* _What needs to be done_:
Begin with the first line of the entries below. Copy each line exactly, stopping after the one that contains "(length (Navbar.active_links pathname)".
+++ Records provided +++
(** ** components/Navbar.jsx *)

(** X27: whatever the location, at most one link of the bar is shown as
    active, and on the path of a link that link, and only it, is. *)
Theorem one_active_link (pathname : jsstring) :
  (length (Navbar.active_links pathname) <= 1)%nat /\
  (forall l, In l Navbar.navLinks -> Navbar.active_links (Navbar.path l) = [l]).
Proof.
  split.
  - unfold Navbar.active_links, Navbar.navLinks, Navbar.isActive.
    cbn [List.filter Navbar.path].
    repeat match goal with
           | |- context [decide (pathname = ?p)] =>
               destruct (decide (pathname = p))
           end; cbn [length]; try lia;
      exfalso;
      match goal with
      | H1 : pathname = ?a, H2 : pathname = ?b |- _ =>
          rewrite H1 in H2; discriminate H2
      end.
  - intros l Hin. unfold Navbar.navLinks in Hin.
    repeat (destruct Hin as [<- | Hin]; [vm_compute; reflexivity|]).
    destruct Hin.
Qed.

Lemma one_active_link_witness :
  Navbar.active_links (lit "/query") =
    [{| Navbar.path := lit "/query"; Navbar.label := lit "Legal Query" |}].
Proof.
  destruct (one_active_link (lit "/query")) as [_ H].
  apply (H {| Navbar.path := lit "/query"; Navbar.label := lit "Legal Query" |}).
  right. left. reflexivity.
Defined.

Lemma language_is_listed (st : Navbar.state) :
  Navbar.reachable st ->
  In (Navbar.currentLang st) (map Navbar.code Navbar.languages).
Proof.
  induction 1 as [|st e st' _ IH Hstep]; [left; reflexivity|].
  destruct e; simpl in Hstep.
  - destruct (nth_error Navbar.languages i) as [lang|] eqn:Hi; [|discriminate].
    injection Hstep as <-. apply nth_error_In in Hi.
    cbn [Navbar.currentLang]. now apply List.in_map.
  - injection Hstep as <-. exact IH.
  - destruct (Navbar.mobileMenuOpen st); [|discriminate].
    injection Hstep as <-. exact IH.
Qed.

(** X28: the language button always shows a flag: the current language is
    only ever set from the entries of the menu, so in every state the bar
    can reach the lookup of its flag finds one. *)
Theorem language_flag_is_shown (st : Navbar.state) :
  Navbar.reachable st ->
  exists lang, In lang Navbar.languages /\
               Navbar.code lang = Navbar.currentLang st /\
               Navbar.shown_flag st = Some (Navbar.flag lang).
Proof.
  intros Hreach. apply language_is_listed in Hreach.
  unfold Navbar.shown_flag. simpl in Hreach.
  destruct Hreach as [H | [H | [H | []]]]; rewrite <- H.
  - exists {| Navbar.code := lit "en"; Navbar.flag := lit "EN" |}.
    split; [left; reflexivity | split; vm_compute; reflexivity].
  - exists {| Navbar.code := lit "hi"; Navbar.flag := lit "HI" |}.
    split; [right; left; reflexivity | split; vm_compute; reflexivity].
  - exists {| Navbar.code := lit "te"; Navbar.flag := lit "TE" |}.
    split; [right; right; left; reflexivity | split; vm_compute; reflexivity].
Qed.

Lemma language_flag_is_shown_witness :
  exists lang, In lang Navbar.languages /\
               Navbar.code lang = lit "hi" /\
               Navbar.shown_flag {| Navbar.mobileMenuOpen := false;
                                    Navbar.currentLang := lit "hi" |}
                 = Some (Navbar.flag lang).
Proof.
  apply (language_flag_is_shown {| Navbar.mobileMenuOpen := false;
                                   Navbar.currentLang := lit "hi" |}).
  apply (Navbar.reachable_step Navbar.initial (Navbar.PickLanguage 1)).
  - apply Navbar.reachable_initial.
  - reflexivity.
Defined.
(** X7: after a successful [insert_video_info] or [insert_bulk_video_info],
    [fetch_one] on a running engine gives, for every id that had a parent row
    before, the same result as before: inserts never change an existing
    record or its variants. *)
Theorem inserts_keep_existing_records : forall fails db id0,
  has_row db id0 ->
  (forall vi id db', insert_video_info fails vi db = (Ok id, db') ->
     fetch_one no_fail id0 db' = (fst (fetch_one no_fail id0 db), db')) /\
  (forall vis ids db', insert_bulk_video_info fails vis db = (Ok ids, db') ->
     fetch_one no_fail id0 db' = (fst (fetch_one no_fail id0 db), db')).
Proof.
  intros fails db id0 [r [Hr <-]]. apply in_frontier in Hr.
  split.
  - intros vi id db' H. apply in_transaction_ok, insert_record_rows in H.
    destruct H as (_ & ni & nf & Hi & Hf & Hni & Hnf & _).
    destruct (select_after_append db db' ni nf (r_id r) Hi Hf) as [H1 H2].
    + eapply Forall_impl; [|exact Hni]. simpl. lia.
    + eapply Forall_impl; [|exact Hnf]. simpl. lia.
    + apply fetch_one_same_rows; assumption.
  - intros vis ids db' H. apply in_transaction_ok, insert_bulk_loop_rows in H.
    destruct H as (_ & ni & nf & Hi & Hf & Hni & Hnf & _).
    destruct (select_after_append db db' ni nf (r_id r) Hi Hf) as [H1 H2].
    + eapply Forall_impl; [|exact Hni]. simpl. lia.
    + eapply Forall_impl; [|exact Hnf]. simpl. lia.
    + apply fetch_one_same_rows; assumption.
Qed.

(** X8: on a store the program can reach, after a successful
    [insert_video_info] or [insert_bulk_video_info], [fetch_one] on a running
    engine of each returned id gives back exactly the record inserted under
    it, variants in their original order, as [ManagedVideo::new] builds it. *)
Theorem inserts_then_fetch_one_exact : forall fails db,
  wf db ->
  (forall vi id db', insert_video_info fails vi db = (Ok id, db') ->
     fetch_one no_fail id db' = (Ok (ManagedVideo_new id vi), db')) /\
  (forall vis ids db', insert_bulk_video_info fails vis db = (Ok ids, db') ->
     Forall2 (fun id vi => fetch_one no_fail id db' = (Ok (ManagedVideo_new id vi), db'))
       ids vis).
Proof.
  intros fails db Hwf. split.
  - intros vi id db' H. apply in_transaction_ok in H.
    exact (insert_record_fetch _ _ _ _ _ Hwf H).
  - intros vis ids db' H. apply in_transaction_ok in H.
    exact (insert_bulk_loop_fetch _ _ _ _ _ Hwf H).
Qed.
(** * Wonder_rabbit: the double-entry ledger of the Discord economy bot

    A shallow embedding of [database.py] and of the command handlers that
    post to the ledger ([cogs/currency.py], [cogs/balance.py], [models.py],
    [cogs/monthly_allowance.py]), of the expiry sweep ([cogs/role_expiry.py])
    and of the hours computation of [utils.py].

    - Python [Decimal] values are a coefficient and a power of ten ([Dec.t]).
    - The SQLite file is a record of tables ([DB]); a connection carries the
      durable image and the working image of its open transaction ([Conn]).
    - Coroutines over a connection are a state-and-exception monad ([M]).
    - What the linked SQLite library decides and the sources do not (the
      floating-point accumulation of [sum()], and the declaration of the
      allowance history table) is the interface [Sqlite]. *)

From Stdlib Require Import ZArith QArith List String Ascii Bool Lia.
From Stdlib Require Import DecimalString DecimalZ Qround.
Import ListNotations.
Open Scope string_scope.
Open Scope Z_scope.

(** ** Text helpers *)

(** [str(n)] for a Python int. *)
Definition str_of_Z (n : Z) : string := NilEmpty.string_of_int (Z.to_int n).

Definition is_lower_ascii (c : ascii) : bool :=
  let n := N_of_ascii c in ((97 <=? n) && (n <=? 122))%N.


Definition upper_ascii (c : ascii) : ascii :=
  if is_lower_ascii c then ascii_of_N (N_of_ascii c - 32) else c.


(** [s.upper()] on the ASCII letters; other bytes are left alone. *)
Fixpoint upper (s : string) : string :=
  match s with
  | EmptyString => EmptyString
  | String c s' => String (upper_ascii c) (upper s')
  end.



Definition repeat_zero (n : Z) : string :=
  string_of_list_ascii (repeat "0"%char (Z.to_nat n)).

(** ** Python [Decimal] *)

Module Dec.

Record t : Set := mk { coeff : Z; expo : Z }.

(** The number a decimal denotes. *)
Definition value (d : t) : Q :=
  if 0 <=? expo d then inject_Z (coeff d * 10 ^ expo d)
  else Qmake (coeff d) (Z.to_pos (10 ^ (- expo d))).

Definition of_Z (n : Z) : t := mk n 0.

Definition ltb (a b : t) : bool := negb (Qle_bool (value b) (value a)).
Definition leb (a b : t) : bool := Qle_bool (value a) (value b).
Definition eqb (a b : t) : bool := Qeq_bool (value a) (value b).

(** Truth value of a [Decimal]: zero is false. *)
Definition truthy (d : t) : bool := negb (coeff d =? 0).

(** The default context keeps 28 significant digits. *)
Definition prec : Z := 28.

Fixpoint ndigits_fuel (fuel : nat) (n : Z) : Z :=
  match fuel with
  | O => 1
  | S f => if n <? 10 then 1 else 1 + ndigits_fuel f (n / 10)
  end.

Definition ndigits (n : Z) : Z := ndigits_fuel (Z.to_nat (Z.log2 n)) n.

Definition nearest_even (n d : Z) : Z :=
  let q := n / d in
  match 2 * (n mod d) ?= d with
  | Lt => q
  | Gt => q + 1
  | Eq => if Z.even q then q else q + 1
  end.

(** Rounding of an arithmetic result to the context precision
    (ROUND_HALF_EVEN); the identity up to 28 digits. *)
Definition fix_context (d : t) : t :=
  let a := Z.abs (coeff d) in
  if a <? 10 ^ prec then d
  else
    let k := ndigits a - prec in
    let m := nearest_even a (10 ^ k) in
    if m =? 10 ^ prec then mk (Z.sgn (coeff d) * 10 ^ (prec - 1)) (expo d + k + 1)
    else mk (Z.sgn (coeff d) * m) (expo d + k).

(** Unary minus, [-d]. *)
Definition neg (d : t) : t := fix_context (mk (- coeff d) (expo d)).

(** [d.quantize(Decimal(10) ** -decimals, rounding=ROUND_DOWN)]; [None] is
    [InvalidOperation], raised when the result needs more than 28 digits. *)
Definition quantize_down (d : t) (decimals : Z) : option t :=
  let target := - decimals in
  let c :=
    if target <=? expo d then coeff d * 10 ^ (expo d - target)
    else Z.quot (coeff d) (10 ^ (target - expo d)) in
  if Z.abs c <? 10 ^ prec then Some (mk c target) else None.

(** [str(d)], the text stored in an [amount] column. *)
Definition str (d : t) : string :=
  let digits := str_of_Z (Z.abs (coeff d)) in
  let n := Z.of_nat (String.length digits) in
  let leftdigits := expo d + n in
  let dotplace :=
    if (expo d <=? 0) && (-6 <? leftdigits) then leftdigits else 1 in
  let intpart :=
    if dotplace <=? 0 then "0"
    else if n <=? dotplace then digits ++ repeat_zero (dotplace - n)
    else substring 0 (Z.to_nat dotplace) digits in
  let fracpart :=
    if dotplace <=? 0 then "." ++ repeat_zero (- dotplace) ++ digits
    else if n <=? dotplace then ""
    else "." ++ substring (Z.to_nat dotplace) (Z.to_nat (n - dotplace)) digits in
  let exp :=
    if leftdigits =? dotplace then ""
    else "E" ++ (if 0 <=? leftdigits - dotplace then "+" else "")
             ++ str_of_Z (leftdigits - dotplace) in
  (if coeff d <? 0 then "-" else "") ++ intpart ++ fracpart ++ exp.

End Dec.

(** ** IEEE-754 binary64, the type of an SQLite REAL and of a Python float *)

Module B64.

(** A finite double: [mant * 2 ^ expo] with a significand below [2^53]. *)
Record t : Set :=
  mk { mant : Z; expo : Z; mant_ok : (Z.abs mant <? 2 ^ 53) = true }.

Definition zero : t := mk 0 0 eq_refl.

Definition make (m e : Z) : t :=
  match (Z.abs m <? 2 ^ 53) as b return ((Z.abs m <? 2 ^ 53) = b -> t) with
  | true => fun H => mk m e H
  | false => fun _ => zero
  end eq_refl.

Definition value (x : t) : Q :=
  if 0 <=? expo x then inject_Z (mant x * 2 ^ expo x)
  else Qmake (mant x) (Z.to_pos (2 ^ (- expo x))).

(** [n / (d * 2^e)] as a quotient of two integers. *)
Definition scaled (n d e : Z) : Z * Z :=
  if 0 <=? e then (n, d * 2 ^ e) else (n * 2 ^ (- e), d).

(** Round to nearest, ties to even, in the normal range. *)
Definition round (q : Q) : t :=
  let n := Z.abs (Qnum q) in
  let d := Z.pos (Qden q) in
  if n =? 0 then zero else
  let e0 := Z.log2 n - Z.log2 d - 52 in
  let '(n0, d0) := scaled n d e0 in
  let e := if n0 / d0 <? 2 ^ 52 then e0 - 1 else e0 in
  let '(n1, d1) := scaled n d e in
  let m := Dec.nearest_even n1 d1 in
  let '(m, e) := if m =? 2 ^ 53 then (2 ^ 52, e + 1) else (m, e) in
  make (Z.sgn (Qnum q) * m) e.

Definition add (x y : t) : t := round (value x + value y).

(** [Decimal(x)] for a float [x]: the exact value, no rounding. *)
Definition as_decimal (x : t) : Dec.t :=
  if 0 <=? expo x then Dec.mk (mant x * 2 ^ expo x) 0
  else Dec.mk (mant x * 5 ^ (- expo x)) (expo x).

End B64.

(** ** Exceptions, results *)

Inductive exn : Set :=
| RuntimeError        (* account_id_by_name: no such account *)
| IntegrityError      (* a UNIQUE constraint failed *)
| OperationalError    (* sum(): integer overflow *)
| InvalidOperation    (* decimal: quantize beyond the context precision *)
| TypeError.          (* subscript of a row that is None *)

Inductive res (A : Type) : Type :=
| Ok (a : A)
| Raise (e : exn).

Arguments Ok {A} a.
Arguments Raise {A} e.

(** ** Tables *)

(** A table with an INTEGER PRIMARY KEY AUTOINCREMENT: its rows in rowid
    order and the largest rowid handed out so far. *)
Record Table (A : Type) : Type := { rows : list A; seq : Z }.

Arguments rows {A} t.
Arguments seq {A} t.

Definition empty_table {A : Type} : Table A := {| rows := []; seq := 0 |}.

(** [INSERT]: the new row gets the next rowid. *)
Definition insert {A : Type} (row : Z -> A) (t : Table A) : Table A :=
  {| rows := (rows t ++ [row (seq t + 1)])%list; seq := seq t + 1 |}.

(** [INSERT OR IGNORE] under a UNIQUE constraint: nothing happens when a row
    already holds the key. *)
Definition insert_or_ignore {A : Type} (same_key : A -> bool) (row : Z -> A)
  (t : Table A) : Table A :=
  if existsb same_key (rows t) then t else insert row t.

Record User : Set := { u_id : Z; u_discord_user_id : Z }.

Record Account : Set :=
  { a_id : Z; a_user_id : option Z; a_guild_id : Z; a_name : string;
    a_type : string }.

Record Asset : Set :=
  { as_id : Z; as_guild_id : Z; as_symbol : string; as_name : string;
    as_decimals : Z }.

Record Transaction : Set :=
  { tx_id : Z; tx_kind : string; tx_reference : string;
    tx_created_by : option Z; tx_unique_hash : option string }.

(** [le_amount] is the decimal whose text [Dec.str] the column holds. *)
Record LedgerEntry : Set :=
  { le_id : Z; le_tx_id : Z; le_account_id : Z; le_asset_id : Z;
    le_amount : Dec.t }.

Record RolePlan : Set :=
  { rp_id : Z; rp_panel_id : Z; rp_plan_name : string; rp_role_id : Z;
    rp_price : Dec.t; rp_currency_symbol : string; rp_duration_hours : Z;
    rp_guild_id : Z }.

Record RolePurchase : Set :=
  { pu_id : Z; pu_user_id : Z; pu_plan_id : Z; pu_guild_id : Z;
    pu_expires_at : Z }.

(** Modelled from the spec: table [monthly_allowances] is declared in no
    source file; its columns are those the statements of
    cogs/monthly_allowance.py name (a setting per guild, role and asset). *)
Record MonthlyAllowance : Set :=
  { ma_id : Z; ma_guild_id : Z; ma_role_id : Z; ma_asset_id : Z;
    ma_amount : Dec.t; ma_enabled : bool }.

(** Modelled from the spec: table [monthly_allowance_history], the history
    table that guards the allowance against a second payment, is declared
    in no source file; its columns are those the SELECT and the INSERT of
    cogs/monthly_allowance.py name. *)
Record AllowanceHistory : Set :=
  { h_id : Z; h_guild_id : Z; h_role_id : Z; h_user_id : Z; h_asset_id : Z;
    h_amount : Dec.t; h_year_month : string }.

(** The database file. *)
Record DB : Type :=
  { users : Table User;
    accounts : Table Account;
    assets : Table Asset;
    transactions : Table Transaction;
    ledger_entries : Table LedgerEntry;
    role_plans : Table RolePlan;
    role_purchases : Table RolePurchase;
    monthly_allowances : Table MonthlyAllowance;
    monthly_allowance_history : Table AllowanceHistory }.

Definition empty_db : DB :=
  {| users := empty_table; accounts := empty_table; assets := empty_table;
     transactions := empty_table; ledger_entries := empty_table;
     role_plans := empty_table; role_purchases := empty_table;
     monthly_allowances := empty_table;
     monthly_allowance_history := empty_table |}.

Definition set_users (t : Table User) (d : DB) : DB :=
  {| users := t; accounts := accounts d; assets := assets d;
     transactions := transactions d; ledger_entries := ledger_entries d;
     role_plans := role_plans d; role_purchases := role_purchases d;
     monthly_allowances := monthly_allowances d;
     monthly_allowance_history := monthly_allowance_history d |}.

Definition set_accounts (t : Table Account) (d : DB) : DB :=
  {| users := users d; accounts := t; assets := assets d;
     transactions := transactions d; ledger_entries := ledger_entries d;
     role_plans := role_plans d; role_purchases := role_purchases d;
     monthly_allowances := monthly_allowances d;
     monthly_allowance_history := monthly_allowance_history d |}.

Definition set_assets (t : Table Asset) (d : DB) : DB :=
  {| users := users d; accounts := accounts d; assets := t;
     transactions := transactions d; ledger_entries := ledger_entries d;
     role_plans := role_plans d; role_purchases := role_purchases d;
     monthly_allowances := monthly_allowances d;
     monthly_allowance_history := monthly_allowance_history d |}.

Definition set_transactions (t : Table Transaction) (d : DB) : DB :=
  {| users := users d; accounts := accounts d; assets := assets d;
     transactions := t; ledger_entries := ledger_entries d;
     role_plans := role_plans d; role_purchases := role_purchases d;
     monthly_allowances := monthly_allowances d;
     monthly_allowance_history := monthly_allowance_history d |}.

Definition set_ledger_entries (t : Table LedgerEntry) (d : DB) : DB :=
  {| users := users d; accounts := accounts d; assets := assets d;
     transactions := transactions d; ledger_entries := t;
     role_plans := role_plans d; role_purchases := role_purchases d;
     monthly_allowances := monthly_allowances d;
     monthly_allowance_history := monthly_allowance_history d |}.

Definition set_role_purchases (t : Table RolePurchase) (d : DB) : DB :=
  {| users := users d; accounts := accounts d; assets := assets d;
     transactions := transactions d; ledger_entries := ledger_entries d;
     role_plans := role_plans d; role_purchases := t;
     monthly_allowances := monthly_allowances d;
     monthly_allowance_history := monthly_allowance_history d |}.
+++
* _Exercise solution_:
(** ** components/Navbar.jsx *)

(** X27: whatever the location, at most one link of the bar is shown as
    active, and on the path of a link that link, and only it, is. *)
Theorem one_active_link (pathname : jsstring) :
  (length (Navbar.active_links pathname) <= 1)%nat /\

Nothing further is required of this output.